Records excerpted from a collection
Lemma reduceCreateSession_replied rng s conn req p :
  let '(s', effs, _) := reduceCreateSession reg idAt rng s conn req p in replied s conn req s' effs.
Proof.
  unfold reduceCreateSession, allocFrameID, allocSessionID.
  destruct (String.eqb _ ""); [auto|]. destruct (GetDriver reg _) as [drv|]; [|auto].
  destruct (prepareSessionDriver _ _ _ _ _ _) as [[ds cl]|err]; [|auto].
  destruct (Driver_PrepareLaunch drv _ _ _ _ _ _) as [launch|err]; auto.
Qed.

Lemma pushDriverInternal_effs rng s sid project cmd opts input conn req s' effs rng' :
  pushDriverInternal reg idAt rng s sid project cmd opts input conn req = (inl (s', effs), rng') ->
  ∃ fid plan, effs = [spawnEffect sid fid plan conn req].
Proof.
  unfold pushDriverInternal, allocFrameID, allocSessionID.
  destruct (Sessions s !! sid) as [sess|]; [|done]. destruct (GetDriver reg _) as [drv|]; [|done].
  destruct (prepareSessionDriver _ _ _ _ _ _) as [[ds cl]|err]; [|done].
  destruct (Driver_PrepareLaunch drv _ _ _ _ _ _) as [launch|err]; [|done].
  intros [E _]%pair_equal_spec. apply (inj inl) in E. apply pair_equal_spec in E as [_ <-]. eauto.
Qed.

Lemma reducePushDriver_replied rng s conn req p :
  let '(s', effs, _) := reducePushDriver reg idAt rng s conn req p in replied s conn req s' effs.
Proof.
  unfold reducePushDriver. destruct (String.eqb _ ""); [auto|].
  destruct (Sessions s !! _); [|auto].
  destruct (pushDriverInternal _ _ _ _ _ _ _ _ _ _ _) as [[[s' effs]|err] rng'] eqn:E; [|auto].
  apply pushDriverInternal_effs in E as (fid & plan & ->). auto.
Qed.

...

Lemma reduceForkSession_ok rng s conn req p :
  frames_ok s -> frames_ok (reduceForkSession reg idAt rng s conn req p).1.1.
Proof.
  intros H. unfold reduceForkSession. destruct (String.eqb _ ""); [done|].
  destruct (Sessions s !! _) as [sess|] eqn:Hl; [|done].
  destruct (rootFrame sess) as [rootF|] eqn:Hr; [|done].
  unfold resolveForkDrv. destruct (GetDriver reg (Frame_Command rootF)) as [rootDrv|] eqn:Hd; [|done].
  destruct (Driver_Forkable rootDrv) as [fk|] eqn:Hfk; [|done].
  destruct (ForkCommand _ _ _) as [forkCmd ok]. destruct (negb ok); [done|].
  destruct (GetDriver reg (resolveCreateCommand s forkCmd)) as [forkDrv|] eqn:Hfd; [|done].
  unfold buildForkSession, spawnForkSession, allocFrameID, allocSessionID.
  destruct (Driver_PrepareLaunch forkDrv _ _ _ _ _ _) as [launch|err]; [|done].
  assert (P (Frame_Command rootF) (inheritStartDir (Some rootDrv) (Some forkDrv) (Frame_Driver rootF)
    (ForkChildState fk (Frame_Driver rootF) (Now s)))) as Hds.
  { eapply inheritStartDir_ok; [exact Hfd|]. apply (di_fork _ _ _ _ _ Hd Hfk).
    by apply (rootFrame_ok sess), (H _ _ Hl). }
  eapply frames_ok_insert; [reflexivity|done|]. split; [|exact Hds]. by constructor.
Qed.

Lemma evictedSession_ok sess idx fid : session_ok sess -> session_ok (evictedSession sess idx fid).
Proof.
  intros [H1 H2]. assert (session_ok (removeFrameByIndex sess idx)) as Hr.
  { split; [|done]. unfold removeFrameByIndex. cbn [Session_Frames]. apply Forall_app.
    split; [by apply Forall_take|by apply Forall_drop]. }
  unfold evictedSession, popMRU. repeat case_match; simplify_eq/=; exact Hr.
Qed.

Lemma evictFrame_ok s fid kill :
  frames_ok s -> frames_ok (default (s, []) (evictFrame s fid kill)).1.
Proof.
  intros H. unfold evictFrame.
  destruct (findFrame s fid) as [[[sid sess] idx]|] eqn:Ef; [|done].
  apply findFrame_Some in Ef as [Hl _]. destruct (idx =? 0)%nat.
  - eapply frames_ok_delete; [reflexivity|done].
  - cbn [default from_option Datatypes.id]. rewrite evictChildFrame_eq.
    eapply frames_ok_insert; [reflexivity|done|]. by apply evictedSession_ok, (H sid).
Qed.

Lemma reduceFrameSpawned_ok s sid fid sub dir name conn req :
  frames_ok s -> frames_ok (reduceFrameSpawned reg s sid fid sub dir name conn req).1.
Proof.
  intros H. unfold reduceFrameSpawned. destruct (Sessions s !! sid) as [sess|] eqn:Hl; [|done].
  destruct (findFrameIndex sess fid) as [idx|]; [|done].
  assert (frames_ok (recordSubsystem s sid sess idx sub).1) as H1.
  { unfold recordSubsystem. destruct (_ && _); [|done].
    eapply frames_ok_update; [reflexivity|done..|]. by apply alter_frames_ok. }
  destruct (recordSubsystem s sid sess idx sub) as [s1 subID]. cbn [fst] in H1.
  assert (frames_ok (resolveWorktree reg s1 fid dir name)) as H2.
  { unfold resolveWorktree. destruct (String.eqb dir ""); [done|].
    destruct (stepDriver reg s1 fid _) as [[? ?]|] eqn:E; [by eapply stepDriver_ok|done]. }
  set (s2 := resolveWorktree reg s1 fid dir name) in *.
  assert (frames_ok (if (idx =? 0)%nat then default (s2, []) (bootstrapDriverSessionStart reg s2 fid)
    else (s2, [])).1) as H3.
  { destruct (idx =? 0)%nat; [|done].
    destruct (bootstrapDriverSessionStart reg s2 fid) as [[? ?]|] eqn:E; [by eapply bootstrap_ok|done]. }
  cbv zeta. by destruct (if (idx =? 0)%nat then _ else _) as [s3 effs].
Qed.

* * *

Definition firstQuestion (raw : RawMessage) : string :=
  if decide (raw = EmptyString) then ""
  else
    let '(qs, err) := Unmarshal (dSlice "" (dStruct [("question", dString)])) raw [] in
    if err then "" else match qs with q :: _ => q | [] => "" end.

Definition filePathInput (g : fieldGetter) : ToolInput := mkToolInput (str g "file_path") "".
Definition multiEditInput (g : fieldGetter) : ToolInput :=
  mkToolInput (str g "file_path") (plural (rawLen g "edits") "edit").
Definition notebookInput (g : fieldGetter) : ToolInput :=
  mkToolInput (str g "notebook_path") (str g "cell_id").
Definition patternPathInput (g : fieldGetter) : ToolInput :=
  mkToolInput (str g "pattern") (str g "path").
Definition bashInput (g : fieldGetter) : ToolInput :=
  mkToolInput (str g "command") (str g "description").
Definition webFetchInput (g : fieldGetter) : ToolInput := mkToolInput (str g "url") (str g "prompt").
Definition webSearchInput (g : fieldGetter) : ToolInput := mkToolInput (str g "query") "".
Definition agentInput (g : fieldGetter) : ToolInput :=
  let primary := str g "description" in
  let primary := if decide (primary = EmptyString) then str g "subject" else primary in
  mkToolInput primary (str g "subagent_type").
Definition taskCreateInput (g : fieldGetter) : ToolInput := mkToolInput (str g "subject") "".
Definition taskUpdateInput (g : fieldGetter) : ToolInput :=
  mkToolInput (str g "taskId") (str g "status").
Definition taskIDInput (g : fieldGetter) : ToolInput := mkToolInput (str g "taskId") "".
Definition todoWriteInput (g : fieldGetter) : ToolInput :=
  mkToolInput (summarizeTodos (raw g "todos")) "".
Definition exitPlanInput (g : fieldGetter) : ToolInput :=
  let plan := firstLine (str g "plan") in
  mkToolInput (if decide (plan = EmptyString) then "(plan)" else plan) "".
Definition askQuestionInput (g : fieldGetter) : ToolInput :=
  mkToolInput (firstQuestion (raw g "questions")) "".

* [What to work on]
As the answer, set down only the lines from the data above between the one holding "[[ds cl]|err]; [|done]." and the one holding "Lemma reducePushDriver_replied rng", inclusive, exactly as they read.

* [Solution]
  destruct (prepareSessionDriver _ _ _ _ _ _) as [[ds cl]|err]; [|done].
  destruct (Driver_PrepareLaunch drv _ _ _ _ _ _) as [launch|err]; [|done].
  intros [E _]%pair_equal_spec. apply (inj inl) in E. apply pair_equal_spec in E as [_ <-]. eauto.
Qed.

Lemma reducePushDriver_replied rng s conn req p :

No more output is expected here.